▶ [TASK ITEM]:
Give back exactly the lines of the entries below from the line with "Lemma length_iter_extend n" to the line with "destruct (decide (i = length", inclusive, and only those.
····················
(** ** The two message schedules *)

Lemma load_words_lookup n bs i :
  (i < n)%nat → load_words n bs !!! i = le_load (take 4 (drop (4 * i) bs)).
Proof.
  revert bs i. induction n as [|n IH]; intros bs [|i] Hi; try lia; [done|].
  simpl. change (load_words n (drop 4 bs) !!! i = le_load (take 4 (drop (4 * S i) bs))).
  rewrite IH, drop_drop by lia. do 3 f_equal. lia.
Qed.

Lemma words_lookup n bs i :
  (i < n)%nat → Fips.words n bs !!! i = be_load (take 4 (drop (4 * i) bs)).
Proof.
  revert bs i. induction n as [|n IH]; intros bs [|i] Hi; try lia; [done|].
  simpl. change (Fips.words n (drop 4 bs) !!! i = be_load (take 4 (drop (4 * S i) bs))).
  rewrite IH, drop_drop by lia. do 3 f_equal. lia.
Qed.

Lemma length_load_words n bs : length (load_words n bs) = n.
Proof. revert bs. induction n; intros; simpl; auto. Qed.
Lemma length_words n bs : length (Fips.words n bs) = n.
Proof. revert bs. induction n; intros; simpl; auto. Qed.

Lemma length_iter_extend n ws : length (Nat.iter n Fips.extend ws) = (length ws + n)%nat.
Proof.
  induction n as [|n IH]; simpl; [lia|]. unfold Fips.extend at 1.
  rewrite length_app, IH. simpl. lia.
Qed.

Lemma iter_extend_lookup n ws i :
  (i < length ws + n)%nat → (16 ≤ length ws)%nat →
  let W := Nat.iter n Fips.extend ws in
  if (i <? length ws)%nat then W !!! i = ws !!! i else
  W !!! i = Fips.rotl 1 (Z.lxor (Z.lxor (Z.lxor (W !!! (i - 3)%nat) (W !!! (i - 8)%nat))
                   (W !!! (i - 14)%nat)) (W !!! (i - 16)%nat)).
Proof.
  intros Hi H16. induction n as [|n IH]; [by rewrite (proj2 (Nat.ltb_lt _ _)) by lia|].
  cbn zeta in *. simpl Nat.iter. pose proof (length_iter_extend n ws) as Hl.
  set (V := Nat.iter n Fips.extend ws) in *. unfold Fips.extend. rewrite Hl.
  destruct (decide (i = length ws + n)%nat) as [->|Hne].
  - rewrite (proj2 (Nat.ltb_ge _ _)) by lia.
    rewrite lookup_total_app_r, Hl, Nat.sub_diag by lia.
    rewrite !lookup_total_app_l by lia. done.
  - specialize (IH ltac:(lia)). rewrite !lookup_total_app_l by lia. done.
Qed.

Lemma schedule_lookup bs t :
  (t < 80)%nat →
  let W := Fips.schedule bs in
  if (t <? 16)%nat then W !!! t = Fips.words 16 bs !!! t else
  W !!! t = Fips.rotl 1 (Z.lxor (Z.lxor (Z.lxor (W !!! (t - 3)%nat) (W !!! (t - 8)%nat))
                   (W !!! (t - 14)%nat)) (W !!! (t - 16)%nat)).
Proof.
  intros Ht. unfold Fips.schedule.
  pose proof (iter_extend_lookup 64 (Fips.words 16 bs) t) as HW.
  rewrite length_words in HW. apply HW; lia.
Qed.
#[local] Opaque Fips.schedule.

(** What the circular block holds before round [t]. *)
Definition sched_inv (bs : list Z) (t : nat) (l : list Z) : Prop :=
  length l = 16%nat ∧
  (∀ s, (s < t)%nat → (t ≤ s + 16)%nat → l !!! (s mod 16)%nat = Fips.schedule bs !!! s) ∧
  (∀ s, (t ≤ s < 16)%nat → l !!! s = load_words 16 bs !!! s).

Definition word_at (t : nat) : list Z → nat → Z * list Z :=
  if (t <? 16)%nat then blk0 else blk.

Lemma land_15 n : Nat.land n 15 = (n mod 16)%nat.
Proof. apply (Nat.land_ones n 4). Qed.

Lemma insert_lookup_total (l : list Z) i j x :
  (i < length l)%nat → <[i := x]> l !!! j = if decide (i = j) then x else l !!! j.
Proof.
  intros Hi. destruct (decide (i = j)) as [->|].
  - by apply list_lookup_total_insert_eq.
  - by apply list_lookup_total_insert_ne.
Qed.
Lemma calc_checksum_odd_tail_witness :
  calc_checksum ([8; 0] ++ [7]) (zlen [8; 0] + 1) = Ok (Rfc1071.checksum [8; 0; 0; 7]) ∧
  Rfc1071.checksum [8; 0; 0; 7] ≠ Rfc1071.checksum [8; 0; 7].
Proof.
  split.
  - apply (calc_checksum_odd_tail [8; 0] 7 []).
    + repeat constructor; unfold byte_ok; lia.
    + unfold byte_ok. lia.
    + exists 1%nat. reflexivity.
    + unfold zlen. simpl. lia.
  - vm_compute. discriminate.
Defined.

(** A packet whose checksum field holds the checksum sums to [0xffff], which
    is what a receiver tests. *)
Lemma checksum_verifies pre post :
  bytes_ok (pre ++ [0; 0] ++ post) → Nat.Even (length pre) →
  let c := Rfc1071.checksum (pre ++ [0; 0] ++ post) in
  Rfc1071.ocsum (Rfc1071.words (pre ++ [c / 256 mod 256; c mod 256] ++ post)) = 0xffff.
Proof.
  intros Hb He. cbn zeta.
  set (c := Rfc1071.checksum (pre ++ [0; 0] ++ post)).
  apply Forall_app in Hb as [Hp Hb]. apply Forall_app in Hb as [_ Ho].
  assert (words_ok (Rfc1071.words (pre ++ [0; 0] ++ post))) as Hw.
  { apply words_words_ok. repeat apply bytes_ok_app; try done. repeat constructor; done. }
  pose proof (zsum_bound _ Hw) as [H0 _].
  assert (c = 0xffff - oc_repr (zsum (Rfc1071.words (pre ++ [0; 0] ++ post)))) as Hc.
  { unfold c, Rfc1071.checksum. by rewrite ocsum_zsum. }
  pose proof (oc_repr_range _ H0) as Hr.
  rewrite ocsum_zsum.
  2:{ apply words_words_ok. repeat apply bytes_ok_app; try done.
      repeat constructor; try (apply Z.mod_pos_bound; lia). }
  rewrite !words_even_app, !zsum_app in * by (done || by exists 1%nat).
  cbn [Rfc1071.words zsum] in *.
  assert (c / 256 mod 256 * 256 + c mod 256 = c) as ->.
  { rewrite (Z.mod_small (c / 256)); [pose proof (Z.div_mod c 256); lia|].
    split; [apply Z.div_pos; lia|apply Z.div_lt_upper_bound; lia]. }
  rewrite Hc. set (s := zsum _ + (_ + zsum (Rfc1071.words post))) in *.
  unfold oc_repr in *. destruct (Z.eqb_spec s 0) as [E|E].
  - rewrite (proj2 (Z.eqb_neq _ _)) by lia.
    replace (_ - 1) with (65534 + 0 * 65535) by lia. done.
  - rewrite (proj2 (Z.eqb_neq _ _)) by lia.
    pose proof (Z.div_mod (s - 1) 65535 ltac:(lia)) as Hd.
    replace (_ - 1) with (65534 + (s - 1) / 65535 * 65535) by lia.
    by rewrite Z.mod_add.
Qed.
····················
▶ [EXERCISE ANSWER]:
Lemma length_iter_extend n ws : length (Nat.iter n Fips.extend ws) = (length ws + n)%nat.
Proof.
  induction n as [|n IH]; simpl; [lia|]. unfold Fips.extend at 1.
  rewrite length_app, IH. simpl. lia.
Qed.

Lemma iter_extend_lookup n ws i :
  (i < length ws + n)%nat → (16 ≤ length ws)%nat →
  let W := Nat.iter n Fips.extend ws in
  if (i <? length ws)%nat then W !!! i = ws !!! i else
  W !!! i = Fips.rotl 1 (Z.lxor (Z.lxor (Z.lxor (W !!! (i - 3)%nat) (W !!! (i - 8)%nat))
                   (W !!! (i - 14)%nat)) (W !!! (i - 16)%nat)).
Proof.
  intros Hi H16. induction n as [|n IH]; [by rewrite (proj2 (Nat.ltb_lt _ _)) by lia|].
  cbn zeta in *. simpl Nat.iter. pose proof (length_iter_extend n ws) as Hl.
  set (V := Nat.iter n Fips.extend ws) in *. unfold Fips.extend. rewrite Hl.
  destruct (decide (i = length ws + n)%nat) as [->|Hne].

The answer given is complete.